Francisco Murió En Un Ascensor, Prevost Elegido Antes De Lo Declarado, Y El Nuevo Rumbo Del Dicasterio Comunicacional
Qué cómo vamos a dar pábulo a semejantes reconstrucciones tan fantasiosas, que somos unos chismosos, unos lengualarga. Piense Usted lo que guste, si es de los que después de cuatro décadas sigue creyendo que un Papa murió en su lecho de un fulminante “infarto al miocardio” mientras leía “La Imitación De Cristo”, se lo respetamos, tal candidez es digna de encomio. Ello no obsta para discrepar, y es por lo que nos atrevemos a traducir este ensayo, si le podemos decir así, de Luigi Bisignani aparecido en Il Tempo, Jun-01-2025 (con adaptaciones).

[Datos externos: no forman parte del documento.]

(* ===== verification/Views.v ===== *)
(** * The views: indexNote, templateNote and layout (server.ts lines 63-196)

    The three functions build HTML by template literals.  Each literal is
    transcribed character for character, spaces and line breaks included,
    as the sequence of code units it denotes ([tpl] reads a backquote as a
    double quote); each [${...}] is the concatenation of the interpolated
    string.  Nothing is escaped: ids and bodies are inserted as they are. *)

From S2P Require Import Prelude.

Module Views.

(** [layout(content, title)], lines 117-196 *)
Definition layout_open : jsstr :=
  tpl "
    <html>
      <head>
        <meta charset=`UTF-8`>
        <title>".

Definition layout_middle : jsstr :=
  tpl "</title>
        <meta name=`viewport` content=`width=device-width, initial-scale=1`>
        <link rel=`stylesheet` href=`https://cdnjs.cloudflare.com/ajax/libs/modern-normalize/1.1.0/modern-normalize.min.css`>
        <style type=`text/css`>
          body {
            padding: 20px;
            max-width: 800px;
            margin: 0 auto;
          }
          ul {
            list-style: none;
            padding: 0;
          }
          ul a {
            display: block;
            padding: 1em;
            color: #000;
            text-decoration: none;
            font-weight: bold;
          }
          ul a:hover {
            background: #eee;
          }
          li + li {
            border-top: 1px solid #eee;
          }
          textarea {
            width: 100%;
            height: calc(100vh - 40px);
            border: none;
            resize: none;
            padding: 20px;
            line-height: 1.6;
            outline: 0;
          }
          textarea:focus-visible {
            outline: 0;
          }
          form {
            display: flex;
          }
          input[type=`text`] {
            padding: 1em;
            background: #efefef;
            border: none;
            flex: 1;
            outline: 0;
          }
          input[type=`text`]:focus {
            background: #eee;
          }
          .button {
            border: none;
            padding: 1em;
            background: #000;
            color: #fff;
            text-decoration: none;
            cursor: pointer;
          }
          .button:hover {
            background: #333;
          }
          .is-floating {
            position: fixed;
            bottom: 20px;
            right: 20px;
          }
        </style>
      </head>
      <body>
        ".

Definition layout_close : jsstr :=
  tpl "
      </body>
    </html>
  ".

Definition layout (content title : jsstr) : jsstr :=
  layout_open ++ title ++ layout_middle ++ content ++ layout_close.

(** The item of the note list, line 69:
    [`<li><a href="/${id}">${id}</a></li>`] *)
Definition index_item (id : jsstr) : jsstr :=
  tpl "<li><a href=`/" ++ id ++ tpl "`>" ++ id ++ tpl "</a></li>".

(** [indexNote(notes)], lines 63-90; the join with the empty separator
    concatenates the items. *)
Definition index_open : jsstr :=
  tpl "
    <ul>
      ".

Definition index_close : jsstr :=
  tpl "
    </ul>
    <form action=`/` method=`GET` id=`new`>
      <input type=`text` name=`name` required placeholder=`Title of the note` autofocus>
      <button class=`button`>New note</button>
    </form>
    <script type=`module`>
      const form = document.getElementById('new');
      form.addEventListener('submit', function (e) {
        e.preventDefault();
        const name = new FormData(form).get('name');
        if (name) {
          document.location = '/' + name;
        }
      });
    </script>
  ".

Definition indexNote (notes : list jsstr) : jsstr :=
  layout (index_open ++ concat (map index_item notes) ++ index_close) (js "Notes").

(** [templateNote(title, content)], lines 92-115; [content] or the empty
    string ([||]) is the empty string for a missing note ([null]) and for
    an empty one. *)
Definition note_open : jsstr :=
  tpl "
    <textarea id=`text` placeholder=`Write here your notes` autofocus>".

Definition note_close : jsstr :=
  tpl "</textarea>
    <a class=`button is-floating` href=`../`>Back</a>

    <script type=`module`>
        const textarea = document.getElementById('text');
        const button = document.getElementById('delete');

        let sending = false;
        textarea.addEventListener('keyup', function () {
          if (sending) return;
          sending = true;
          fetch(location.pathname, { method: 'POST', body: this.value })
            .then(() => sending = false);
        });
    </script>
  ".

Definition templateNote (title : jsstr) (content : option jsstr) : jsstr :=
  layout (note_open ++ default [] content ++ note_close) title.

End Views.

Section ViewLemmas.
Import Views.

(** The opening tag of the editor, the end of [note_open]. *)
Definition textarea_open : jsstr :=
  tpl "<textarea id=`text` placeholder=`Write here your notes` autofocus>".

Lemma note_open_textarea : note_open = js "
    " ++ textarea_open.
Proof. reflexivity. Qed.

Lemma note_close_split : note_close = js "</textarea>" ++ drop 11 note_close.
Proof. vm_compute. reflexivity. Qed.

Lemma layout_open_split : layout_open = take 64 layout_open ++ js "<title>".
Proof. vm_compute. reflexivity. Qed.

Lemma layout_middle_split : layout_middle = js "</title>" ++ drop 8 layout_middle.
Proof. vm_compute. reflexivity. Qed.

Lemma templateNote_split title c :
  templateNote title c =
  take 64 layout_open ++ js "<title>" ++ title ++ js "</title>" ++ drop 8 layout_middle ++
  js "
    " ++ textarea_open ++ default [] c ++ js "</textarea>" ++ drop 11 note_close ++ layout_close.
Proof.
  unfold templateNote, layout.
  rewrite note_open_textarea, note_close_split, layout_open_split, layout_middle_split.
  by rewrite <- !app_assoc.
Qed.


(** C22: the edit page of a note holds its body verbatim between
    the editor's opening tag and [</textarea>], and its id as the page
    title. *)
Theorem templateNote_shows_body title b :
  occurs_in (textarea_open ++ b ++ js "</textarea>") (templateNote title (Some b)) /\
  occurs_in (js "<title>" ++ title ++ js "</title>") (templateNote title (Some b)).
Proof.
  rewrite templateNote_split. cbn [default id].
  generalize (take 64 layout_open) (drop 8 layout_middle) (drop 11 note_close) layout_close
    textarea_open (js "<title>") (js "</title>") (js "</textarea>") (js "
    ").
  intros A B C D T O1 O2 E N. split.
  - exists (A ++ O1 ++ title ++ O2 ++ B ++ N), (C ++ D). by rewrite <- !app_assoc.
  - exists A, (B ++ N ++ T ++ b ++ E ++ C ++ D). by rewrite <- !app_assoc.
Qed.

(** C23: the list page holds the link items of the ids, in the
    order given, one after the other. *)
Theorem indexNote_lists ids :
  occurs_in (concat (map index_item ids)) (indexNote ids) /\
  forall id, id ∈ ids ->
    occurs_in (tpl "<li><a href=`/" ++ id ++ tpl "`>" ++ id ++ tpl "</a></li>") (indexNote ids).
Proof.
  unfold indexNote, layout.
  generalize layout_open layout_middle layout_close index_open index_close (js "Notes").
  intros LO LM LC IO IC T. split.
  - exists (LO ++ T ++ LM ++ IO), (IC ++ LC). by rewrite <- !app_assoc.
  - intros id Hin. apply list_elem_of_split in Hin as (l1 & l2 & ->).
    rewrite map_app, concat_app. cbn [map concat]. unfold index_item.
    exists (LO ++ T ++ LM ++ IO ++ concat (map index_item l1)),
      (concat (map index_item l2) ++ IC ++ LC).
    by rewrite <- !app_assoc.
Qed.

Lemma textarea_open_split : textarea_open = take 56 textarea_open ++ js "autofocus>".
Proof. vm_compute. reflexivity. Qed.


(** Nothing is escaped: a body that closes the editor and
    opens a script is rendered as is, so the page holds a script element
    of the note's author after the editor's text. *)
Lemma templateNote_injects_script title :
  occurs_in (js "autofocus></textarea><script>alert(1)</script></textarea>")
    (templateNote title (Some (js "</textarea><script>alert(1)</script>"))).
Proof.
  rewrite templateNote_split, textarea_open_split. cbn [default id].
  change (js "autofocus></textarea><script>alert(1)</script></textarea>") with
    (js ("autofocus>" ++ "</textarea><script>alert(1)</script>" ++ "</textarea>")).
  rewrite !js_app.
  generalize (take 64 layout_open) (drop 8 layout_middle) (drop 11 note_close) layout_close
    (take 56 textarea_open) (js "autofocus>") (js "</textarea><script>alert(1)</script>")
    (js "<title>") (js "</title>") (js "</textarea>") (js "
    ").
  intros A B C D T F X O1 O2 E N.
  exists (A ++ O1 ++ title ++ O2 ++ B ++ N ++ T), (C ++ D). by rewrite <- !app_assoc.
Qed.
End ViewLemmas.
(** A request at its store operation takes effect there. *)
Lemma lin_step log req p p' s' ws :
  lin_prog (serve e req) p -> one_batch (replay log s0) -> advance p (replay log s0) = Some (p', s', ws) ->
  lin_prog (serve e req) p' \/
  exists r i ws', finished p' = Some r /\ lin_at e s0 (log ++ ws) req i ws' (respond r).
Proof.
  intros Hl Hb Ha. destruct Hl as [p Hp|k next Hn|p r Hr _].
  - right. destruct (Hp (replay log s0)) as (p'' & s'' & ws'' & Ha' & Hfin).
    rewrite Ha in Ha'. simplify_eq. destruct (Hfin Hb) as (r & Hr & Hg).
    exists r, (length log), ws''. split; [done|].
    unfold lin_at. rewrite drop_app_length, take_app_length, length_app, take_ge by done.
    split_and!; [lia|done|]. by rewrite Hg, (advance_replay _ _ _ _ _ Ha).
  - left. cbn in Ha. by simplify_eq.
  - by rewrite (advance_not_finished _ _ _ _ _ Ha) in Hr.
Qed.

(** A request that returned without reaching the store takes effect
    when it is answered. *)
Lemma lin_answer log req p r :
  lin_prog (serve e req) p -> finished p = Some r ->
  lin_at e s0 log req (length log) [] (respond r).
Proof.
  intros Hl Hr. destruct Hl as [p Hp|k next _|p r' Hr' Hc].
  - destruct (Hp s0) as (? & ? & ? & Ha & _). by rewrite (advance_not_finished _ _ _ _ _ Ha) in Hr.
  - done.
  - rewrite Hr in Hr'. simplify_eq. unfold lin_at. rewrite take_0, take_ge by done.
    split_and!; [done|done|]. apply Hc.
Qed.
End Linearizability.

Section LinearizabilityInv.
Context {St : Type} `{KvStoreLaws St}.
#[local] Set Default Proof Using "Type*".
Variables (e : env) (s0 : St).

Lemma pstep_grows st st' : pstep e st st' -> grows st st'.
Proof.
  destruct 1; split; cbn; [set_solver| exists []; by rewrite app_nil_r | done | eauto
    | done | exists []; by rewrite app_nil_r].
Qed.

Lemma pstep_lin st st' : pstep e st st' -> one_batch (pool_store st) -> lin_inv e s0 st -> lin_inv e s0 st'.
Proof.
  unfold lin_inv. intros Hstep Hb. pose proof (pstep_grows _ _ Hstep) as Hg. revert Hg.
  destruct Hstep as [s arr fl ans log n req | s arr pre t p post ans log n p' s' ws Ha
    | s arr pre t p post ans log n r Hr];
    intros Hg (Hs & Hlt & Hnd & Hfl & Hans); cbn [pool_store pool_arrived pool_inflight
    pool_answered pool_log pool_next] in *; split_and!;
    try (intros x Hx; eapply answered_lin_grow; [exact Hg|]; by apply Hans); try done.
  - intros t' r' Hin. rewrite elem_of_app, list_elem_of_singleton in Hin.
    destruct Hin as [Hin|[= -> ->]]; [specialize (Hlt _ _ Hin)|]; lia.
  - rewrite fmap_app. apply NoDup_app. split_and!; [done| |apply NoDup_singleton].
    intros t' Ht' ->%list_elem_of_singleton. apply list_elem_of_fmap in Ht' as ([t'' r''] & ? & Hin).
    cbn in *; subst. specialize (Hlt _ _ Hin). lia.
  - intros x Hx. rewrite elem_of_app, list_elem_of_singleton in Hx.
    destruct Hx as [Hx| ->]; [eapply inflight_lin_grow; [exact Hg|]; by apply Hfl|].
    exists req. split; [cbn; set_solver|]. left. apply handler_atomic.
  - by rewrite replay_app, <- Hs, (advance_replay _ _ _ _ _ Ha).
  - intros x Hx. rewrite elem_of_app, elem_of_cons in Hx.
    destruct Hx as [Hx|[->|Hx]]; try (eapply inflight_lin_grow; [exact Hg|]; apply Hfl; set_solver).
    destruct (Hfl (t, p)) as (req & Hreq & [Hl|(r & i & ws' & Hr & _)]); [set_solver| |].
    + exists req. split; [done|]. rewrite Hs in Ha, Hb. exact (lin_step e s0 log req p p' s' ws Hl Hb Ha).
    + cbn in Hr. by rewrite (advance_not_finished _ _ _ _ _ Ha) in Hr.
  - intros x Hx. apply Hfl. set_solver.
  - intros x Hx. rewrite elem_of_app, list_elem_of_singleton in Hx.
    destruct Hx as [Hx| ->]; [by apply Hans|].
    destruct (Hfl (t, p)) as (req & Hreq & [Hl|(r' & i & ws & Hr' & Hat)]); [set_solver| |];
      exists req; split; [done| |done|].
    + exists (length log), []. exact (lin_answer e s0 log req p r Hl Hr).
    + cbn in Hr'. rewrite Hr in Hr'. simplify_eq. eauto.
Qed.

Lemma pstar_log_app st st' : pstar e st st' -> exists ws, pool_log st' = pool_log st ++ ws.
Proof.
  induction 1 as [st|st1 st2 st3 Hs _ [ws IH]]; [exists []; by rewrite app_nil_r|].
  destruct (pstep_grows _ _ Hs) as [_ [ws' Hl]]. exists (ws' ++ ws). by rewrite IH, Hl, app_assoc.
Qed.

(** The invariant holds along an execution whose stores (those of the
    prefixes of its final log) have their notes in one batch. *)
Lemma pstar_lin st st' : pstar e st st' ->
  (forall i, i <= length (pool_log st') -> one_batch (replay (take i (pool_log st')) s0)) ->
  lin_inv e s0 st -> lin_inv e s0 st'.
Proof.
  induction 1 as [st|st1 st2 st3 Hs Hst IH]; intros Hsm Hinv; [done|].
  apply IH; [done|]. apply (pstep_lin st1); [done| |done].
  destruct Hinv as [Hstore _]. rewrite Hstore.
  destruct (pstar_log_app _ _ (pstar_step _ _ _ _ Hs Hst)) as [ws Hl].
  rewrite Hl in Hsm. rewrite <- (take_app_length (pool_log st1) ws). apply Hsm.
  rewrite length_app. lia.
Qed.

Lemma initial_lin : lin_inv e s0 (initial s0).
Proof. split_and!; cbn; try done; [set_solver | constructor | set_solver | set_solver]. Qed.
End LinearizabilityInv.

(** ** Schedules are executions *)

Section Progress.
Context {St : Type} `{KvStore St}.

Lemma pstar_trans e (st1 st2 st3 : pool St) : pstar e st1 st2 -> pstar e st2 st3 -> pstar e st1 st3.
Proof. induction 1; eauto using pstar_step. Qed.

Lemma split_ticket_Some {B} t (fl : list (nat * B)) pre p post :
  split_ticket t fl = Some (pre, p, post) -> fl = pre ++ (t, p) :: post.
Proof.
  revert pre. induction fl as [|[t' q] fl IH]; intros pre; cbn; [done|].
  case_decide; [intros [= <- <- <-]; by subst|].
  destruct (split_ticket t fl) as [[[pre' q'] post']|]; cbn; [|done].
  intros [= <- <- <-]. by rewrite (IH pre').
Qed.

Lemma sched_step_pstep e (st st' : pool St) ev : sched_step e st ev = Some st' -> pstep e st st'.
Proof.
  destruct st as [s arr fl ans log n], ev as [req|t|t]; cbn; [intros [= <-]; constructor| |];
    destruct (split_ticket t fl) as [[[pre p] post]|] eqn:Hs; cbn; try done;
    rewrite (split_ticket_Some _ _ _ _ _ Hs).
  - destruct (advance p s) as [[[p' s'] ws]|] eqn:Ha; cbn; [|done]. intros [= <-]. by constructor.
  - destruct (finished p) as [r|] eqn:Hr; cbn; [|done]. intros [= <-]. by constructor.
Qed.

Lemma run_sched_pstar e evs (st st' : pool St) : run_sched e evs st = Some st' -> pstar e st st'.
Proof.
  revert st. induction evs as [|ev evs IH]; intros st; cbn; [intros [= <-]; constructor|].
  destruct (sched_step e st ev) as [st1|] eqn:Hs; cbn; [|done].
  intros Hr. apply (pstar_step _ _ st1); [exact (sched_step_pstep e st st1 ev Hs) | by apply IH].
Qed.

End Progress.

(** ** What every interleaving guarantees *)

Section Claims.
Context {St : Type} `{KvStoreLaws St}.
#[local] Set Default Proof Using "Type*".

(** C24: however the requests interleave at their awaits, a server
  started on a well-formed store keeps it well formed: notes live under
  [["notes", id]] and none is blank. *)
Theorem pstar_notes_wf e (s0 : St) st :
notes_wf s0 -> pstar e (initial s0) st -> notes_wf (pool_store st).
Proof. intros Hs0 Hst. apply (pstar_wf e (initial s0) st Hst). split; [done|constructor]. Qed.

(** C25: linearizability while every listing is one batch: in every
  interleaving in which no store holds 100 notes or more, each answered
  request got the response [serve] gives it alone on the store some
  prefix of the write log leaves, and its own writes follow that prefix
  in the log, just as [serve] would make them. *)
Theorem pstar_linearizable e (s0 : St) st t req resp :
pstar e (initial s0) st ->
(forall i, i <= length (pool_log st) -> one_batch (replay (take i (pool_log st)) s0)) ->
(t, resp) ∈ pool_answered st -> (t, req) ∈ pool_arrived st ->
exists i ws, lin_at e s0 (pool_log st) req i ws resp.
Proof.
intros Hst Hsm Hans Harr.
destruct (pstar_lin e s0 _ _ Hst Hsm (initial_lin e s0)) as (_ & _ & Hnd & _ & Hall).
destruct (Hall _ Hans) as (req' & Harr' & Hat). cbn in Harr'.
by rewrite (NoDup_fst_functional _ _ _ _ Hnd Harr Harr').
Qed.

End Claims.

(** ** Two concurrent saves of one note

    Two POSTs to [/a] arrive; both read the note, the second writes
    first, then the first: the first request's body is what stays. *)

Definition post_note (body : jsstr) : request :=
  mk_request (js "POST") (js "/a") (Some alice_header) body.

Definition demo_sched : list sched_event :=
  [Arrive (post_note (js "x")); Arrive (post_note (js "y")); Resume 0; Resume 1;
   Resume 1; Resume 0; Reply 1; Reply 0].

Definition demo_pool : pool (gmap kv_key jsstr) :=
  default (initial empty_store) (run_sched alice_env demo_sched (initial empty_store)).

Lemma pstar_notes_wf_witness : notes_wf (pool_store demo_pool).
Proof.
  apply (pstar_notes_wf alice_env empty_store); [apply empty_store_wf|].
  apply (run_sched_pstar _ demo_sched). vm_compute. reflexivity.
Defined.

Lemma pstar_linearizable_witness :
  exists i ws, lin_at alice_env empty_store (pool_log demo_pool) (post_note (js "y")) i ws ok_response.
Proof.
  apply (pstar_linearizable alice_env empty_store demo_pool 1).
  - apply (run_sched_pstar _ demo_sched). vm_compute. reflexivity.
  - intros i Hi. vm_compute in Hi. unfold one_batch.
    destruct i as [|[|[|i]]]; [vm_compute; lia..|lia].
  - apply list_elem_of_In. vm_compute. left. reflexivity.
  - apply list_elem_of_In. vm_compute. right. left. reflexivity.
Defined.


(** ** A listing of 100 notes is not atomic

    The store holds the 100 notes [A0] to [J9].  The list page reads its
    first batch (all 100 notes); meanwhile one request deletes [A0] and
    another creates [Z]; the second batch reads [Z].  The page lists 101
    ids, [A0] and [Z] among them, although no store of the execution ever
    held both. *)

Definition hundred_store : gmap kv_key jsstr :=
  list_to_map ((fun i => (note_key [65 + Z.of_nat i / 10; 48 + Z.of_nat i mod 10]%Z, js "x")) <$> seq 0 100).

Definition post_to (path body : jsstr) : request :=
  mk_request (js "POST") path (Some alice_header) body.

Definition list_request : request := mk_request (js "GET") (js "/") (Some alice_header) [].

Definition batch_sched : list sched_event :=
  [Arrive list_request; Resume 0;
   Arrive (post_to (js "/A0") []); Resume 1; Resume 1; Reply 1;
   Arrive (post_to (js "/Z") (js "x")); Resume 2; Resume 2; Reply 2;
   Resume 0; Reply 0].

Definition batch_pool : pool (gmap kv_key jsstr) :=
  default (initial hundred_store) (run_sched alice_env batch_sched (initial hundred_store)).

(** The answer the list page got. *)
Definition batch_answer : response := (default (0, ok_response) (pool_answered batch_pool !! 2)).2.

Lemma batch_run : run_sched alice_env batch_sched (initial hundred_store) = Some batch_pool.
Proof.
  assert (Hs : bool_decide (is_Some (run_sched alice_env batch_sched (initial hundred_store))) = true)
    by (vm_compute; reflexivity).
  unfold batch_pool. destruct (run_sched alice_env batch_sched (initial hundred_store));
    [reflexivity | by apply bool_decide_eq_true_1, is_Some_None in Hs].
Qed.

Lemma batch_arrived : (0, list_request) ∈ pool_arrived batch_pool.
Proof.
  apply list_elem_of_lookup_2 with 0.
  assert (E : pool_arrived batch_pool !! 0 = Some (0, list_request)) by (vm_compute; reflexivity).
  exact E.
Qed.

Lemma batch_answered : (0, batch_answer) ∈ pool_answered batch_pool.
Proof.
  assert (Ht : fst <$> pool_answered batch_pool !! 2 = Some 0) by (vm_compute; reflexivity).
  unfold batch_answer. destruct (pool_answered batch_pool !! 2) as [[t r]|] eqn:E; cbn in Ht; [|discriminate].
  injection Ht as ->. cbn. by apply list_elem_of_lookup_2 with 2.
Qed.

(** C26: with 100 notes, a list page served while two saves run
  shows a list that no prefix of the write log gives: the for-await over
  [db.list] reads in batches, so the page mixes two states of the
  store. *)
Theorem list_batches_not_atomic :
  exists st t req resp,
    pstar alice_env (initial hundred_store) st /\ (t, req) ∈ pool_arrived st /\
    (t, resp) ∈ pool_answered st /\
    forall i ws, ~ lin_at alice_env hundred_store (pool_log st) req i ws resp.
Proof.
  exists batch_pool, 0, list_request, batch_answer.
  split_and!; [exact (run_sched_pstar _ _ _ _ batch_run) | exact batch_arrived | exact batch_answered |].
  intros i ws (Hi & _ & Hs). apply (f_equal (fun r => Z.of_nat (length (res_body r.1)))) in Hs.
  assert (Hl : length (pool_log batch_pool) = 2%nat) by (vm_compute; reflexivity).
  rewrite Hl in Hi. destruct i as [|[|[|i]]]; [revert Hs; vm_compute; discriminate .. | lia].
Qed.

Mayoría de cardenales con Prevost en el primer escrutinio, pero él pidió otro para la confirmación
Francisco murió en un ascensor. León XIV fue elegido dos veces
Bergoglio murió en Santa Marta mientras lo llevaban de regreso al Gemelli
Luigi Bisignani
La versión de Santa Marta. Con cada muerte de un Papa, las historias del detrás de escena se multiplican: silencios, señales crípticas, sugestiones en púrpura. Se narra de Espíritus Santos que descienden para inspirar cónclaves, de cardenales recogidos en oración, mientras que el Soplo —como siempre— llega de donde nadie lo esperaba. Pero en los corredores del Vaticano, entre el último aliento y la fumata blanca, a menudo se abre un interregno gris, hecho de esperas, maniobras y omisiones. Ahí es donde se juega el verdadero poder. Ahí es donde incluso la muerte, como el voto, se viste de política.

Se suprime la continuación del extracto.